The key schema can contain up to 28 static (fixed length) data types.
Note that no dynamic (variable length) data types (e.g. arrays, bytes
or string
) are supported in the key schema.
import { Schema, SchemaLib } from "@latticexyz/store/src/Schema.sol";
import { SchemaType } from "@latticexyz/schema-type/src/solidity/SchemaType.sol";
// NOTE: the key schema can only include static types
SchemaType[] memory keySchemaTypes = new SchemaType[](1);
keySchemaTypes[0] = SchemaType.ADDRESS;
Schema keySchema = SchemaLib.encode(keySchemaTypes);
Value schema
The value schema represents the data types of the value fields of the table. Similar to key schemas, it allows offchain indexers to create properly typed value columns, and allows MUD to generate typed table libraries.
The value schema can contain up to 28 fields in total, of which up to 5 can be dynamic (variable length) data types (e.g. arrays, bytes
, string
).
All static (fixed length) data types must come before the dynamic data types.
import { Schema, SchemaLib } from "@latticexyz/store/src/Schema.sol";
import { SchemaType } from "@latticexyz/schema-type/src/solidity/SchemaType.sol";
// NOTE: static types must come before dynamic types
SchemaType[] memory valueSchemaTypes = new SchemaType[](1);
valueSchemaTypes[0] = SchemaType.UINT256;
Schema valueSchema = SchemaLib.encode(valueSchemaTypes);
Key and field names
Key and (value) field names are simple string arrays, and must have the same length as the key and value schemas respectively.

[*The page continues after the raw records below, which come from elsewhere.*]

(* ===== verification/Ids.v ===== *)
(** The composite string identifiers of the key generation protocol
    (src/keygennofsm/types.go): node ids, DKG ids, keygen ids and the id of a
    commitment matrix.  They key every store of the protocol, so their encodings
    have to be injective. *)
From Stdlib Require Import ZArith.
From S2P Require Import Prelude BigInt Field Curve Pvss.

Abbreviation NodeDetailsID := string (only parsing).
Abbreviation DKGID := string (only parsing).
Abbreviation KeygenID := string (only parsing).
Abbreviation CID := string (only parsing).

(** ** Node ids *)

Definition ToNodeDetailsID (n : Node) : NodeDetailsID :=
  Join [Itoa (NodeIndex n); Text16 (PX (PubKey n)); Text16 (PY (PubKey n))] Delimiter1.

(** [string(id)[0:8]], as the handlers write ids into their logs: it panics when the id is
    shorter. *)
Definition shortID (id : NodeDetailsID) : res string :=
  if (8 <=? String.length id)%nat then Ok (String.substring 0 8 id) else Panic.

(** The receiver keeps the fields that were parsed before a failure. *)
Definition FromNodeDetailsID (n : Node) (nodeDetailsID : NodeDetailsID) : Node :=
  match Split nodeDetailsID Delimiter1 with
  | [s0; s1; s2] =>
      match Atoi s0 with
      | None => n
      | Some idx =>
          match SetString16 s1 with
          | None => mkNode idx (PubKey n)
          | Some x =>
              match SetString16 s2 with
              | None => mkNode idx (mkPoint x (PY (PubKey n)))
              | Some y => mkNode idx (mkPoint x y)
              end
          end
      end
  | _ => n
  end.

(** The zero value [var nodeDetails NodeDetails]. *)
Definition NodeZero : Node := mkNode 0 PointO.

(** ** DKG ids *)

Definition GenerateDKGID (idx : Z) : DKGID := Join ["SHARING"; Text16 idx] Delimiter3.

Definition GetIndex (dkgID : DKGID) : res Z :=
  match Split dkgID Delimiter3 with
  | [_; s] =>
      match SetString16 s with
      | Some idx => Ok idx
      | None => Err "could not get back index from dkgid"
      end
  | _ => Err "could not parse dkgid"
  end.

(** ** Keygen ids *)

Record KeygenIDDetails := mkKeygenIDDetails { kidDKGID : DKGID; kidDealerIndex : Z }.

Definition NullKeygenID : KeygenID := EmptyString.
Definition KeygenIDDetailsZero : KeygenIDDetails := mkKeygenIDDetails EmptyString 0.

Definition ToKeygenID (d : KeygenIDDetails) : KeygenID :=
  Join [kidDKGID d; Itoa (kidDealerIndex d)] Delimiter4.

(** The fields as they are left, and the error if any: the DKG id is stored
    before the dealer index is parsed. *)
Definition FromKeygenID (d : KeygenIDDetails) (keygenID : KeygenID)
    : KeygenIDDetails * option string :=
  match Split keygenID Delimiter4 with
  | [s0; s1] =>
      match Atoi s1 with
      | Some idx => (mkKeygenIDDetails s0 idx, None)
      | None => (mkKeygenIDDetails s0 (kidDealerIndex d), Some "strconv.Atoi: parsing"%string)
      end
  | _ => (d, Some "Error parsing keygenIDDetails, did not find 2 fields exactly"%string)
  end.

(** ** Commitment ids *)

Section cid.
Context {SO : Secp256k1}.

Definition delim_byte (d : ascii) : Z := Z.of_N (N_of_ascii d).

Definition point_bytes (pt : Point) : list Z :=
  Bytes (PX pt) ++ [delim_byte Delimiter1] ++ Bytes (PY pt) ++ [delim_byte Delimiter1].

Definition GetCIDFromPointMatrix (pm : list (list Point)) : CID :=
  HexEncode (Keccak256 (concat ((fun arr => concat (point_bytes <$> arr)) <$> pm))).

End cid.

(** ** Proofs *)

Lemma ToNodeDetailsID_split n :
  Split (ToNodeDetailsID n) Delimiter1 =
    [Itoa (NodeIndex n); Text16 (PX (PubKey n)); Text16 (PY (PubKey n))].
Proof.
  apply Split_Join; [done|].
  assert (N_of_ascii Delimiter1 <= 31)%N by (by vm_compute).
  repeat constructor; auto with torus.
Qed.

Lemma FromNodeDetailsID_To n n0 :
  in_int64 (NodeIndex n) -> FromNodeDetailsID n0 (ToNodeDetailsID n) = n.
Proof.
  intros Hn. unfold FromNodeDetailsID. rewrite ToNodeDetailsID_split.
  rewrite Atoi_Itoa, !SetString16_Text16 by done. by destruct n as [i [x y]].
Qed.

Lemma ToNodeDetailsID_inj n n' :
  in_int64 (NodeIndex n) -> in_int64 (NodeIndex n') ->
  ToNodeDetailsID n = ToNodeDetailsID n' -> n = n'.
Proof.
  intros H H' E. rewrite <-(FromNodeDetailsID_To n NodeZero H), E. by apply FromNodeDetailsID_To.
Qed.

(** A node whose id is long enough to be logged. *)
Definition long_id (n : Node) : Prop := (8 <= String.length (ToNodeDetailsID n))%nat.

Lemma shortID_Ok n : long_id n -> exists s, shortID (ToNodeDetailsID n) = Ok s.
Proof. intros H. unfold shortID. rewrite (proj2 (Nat.leb_le _ _) H). by eexists. Qed.

Lemma GetIndex_GenerateDKGID idx : GetIndex (GenerateDKGID idx) = Ok idx.
Proof.
  unfold GetIndex, GenerateDKGID. rewrite Split_Join; [by rewrite SetString16_Text16|done|].
  repeat constructor; [vm_compute; set_solver|].
  apply Text16_no_sep. by vm_compute.
Qed.

Lemma GenerateDKGID_no_sep idx : Delimiter4 ∉ chars (GenerateDKGID idx).
Proof.
  unfold GenerateDKGID, Join. rewrite chars_unchars.
  change (join_chars _ _) with (chars "SHARING" ++ Delimiter3 :: chars (Text16 idx)).
  rewrite elem_of_app, elem_of_cons. intros [H|[H|H]].
  - revert H. vm_compute. set_solver.
  - discriminate H.
  - revert H. apply Text16_no_sep. by vm_compute.
Qed.

Lemma FromKeygenID_To d d0 :
  Delimiter4 ∉ chars (kidDKGID d) -> in_int64 (kidDealerIndex d) ->
  FromKeygenID d0 (ToKeygenID d) = (d, None).
Proof.
  intros Hd Hi. unfold FromKeygenID, ToKeygenID. rewrite Split_Join; [|done|].
  - rewrite Atoi_Itoa by done. by destruct d.
  - repeat constructor; [done|]. apply Itoa_no_sep. by vm_compute.
Qed.

(** ** Properties *)

(** The identifiers round-trip: for every node, key index and dealer the
    protocol forms ids for, parsing the printed id gives the data back. *)
Theorem ids_roundtrip n keyIndex dealer n0 d0 :
  in_int64 (NodeIndex n) -> in_int64 dealer ->
  FromNodeDetailsID n0 (ToNodeDetailsID n) = n /\
  GetIndex (GenerateDKGID keyIndex) = Ok keyIndex /\
  FromKeygenID d0 (ToKeygenID (mkKeygenIDDetails (GenerateDKGID keyIndex) dealer)) =
    (mkKeygenIDDetails (GenerateDKGID keyIndex) dealer, None).
Proof.
  intros Hn Hd. split; [by apply FromNodeDetailsID_To|]. split; [apply GetIndex_GenerateDKGID|].
  apply FromKeygenID_To; [apply GenerateDKGID_no_sep|done].
Qed.

Lemma ids_roundtrip_witness :
  FromKeygenID KeygenIDDetailsZero (ToKeygenID (mkKeygenIDDetails (GenerateDKGID 255) 3)) =
    (mkKeygenIDDetails (GenerateDKGID 255) 3, None).
Proof.
  apply (ids_roundtrip (mkNode 2 (mkPoint 5 6)) 255 3 NodeZero); unfold in_int64; simpl; lia.
Defined.

(** The id of a commitment matrix does not determine its shape: a matrix and
    the single row of all its points have the same id. *)
Theorem cid_ignores_shape `{Secp256k1} pm :
  GetCIDFromPointMatrix pm = GetCIDFromPointMatrix [concat pm].
Proof.
  unfold GetCIDFromPointMatrix. do 2 f_equal. csimpl. rewrite app_nil_r.
  induction pm as [|arr pm IH]; csimpl; [done|]. by rewrite IH, fmap_app, concat_app.
Qed.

string[] memory keyNames = new string[](1);
keyNames[0] = "owner";
string[] memory fieldNames = new string[](1);
fieldNames[0] = "balance";
Field layout
The field layout encodes the byte length of each static data type in the table. This is mostly a way to save gas in onchain operations that require the length of static fields, as it avoids additional steps to translate the schema into the corresponding byte length.
import { FieldLayout, FieldLayoutLib } from "@latticexyz/store/src/FieldLayout.sol";
uint256[] memory staticFields = new uint256[](1);
staticFields[0] = 32; // The byte length of the first field
FieldLayout fieldLayout = FieldLayoutLib.encode(staticFields, 0);
Manually register a table
Registering a table is a prerequisite for writing to the table, and allows offchain indexers to replicate the onchain state.
import { IStore } from "@latticexyz/store/src/IStore.sol";
IStore store = IStore(STORE_ADDRESS);
store.registerTable({
tableId: tableId,
fieldLayout: fieldLayout,
keySchema: keySchema,
valueSchema: valueSchema,
keyNames: keyNames,
fieldNames: fieldNames
});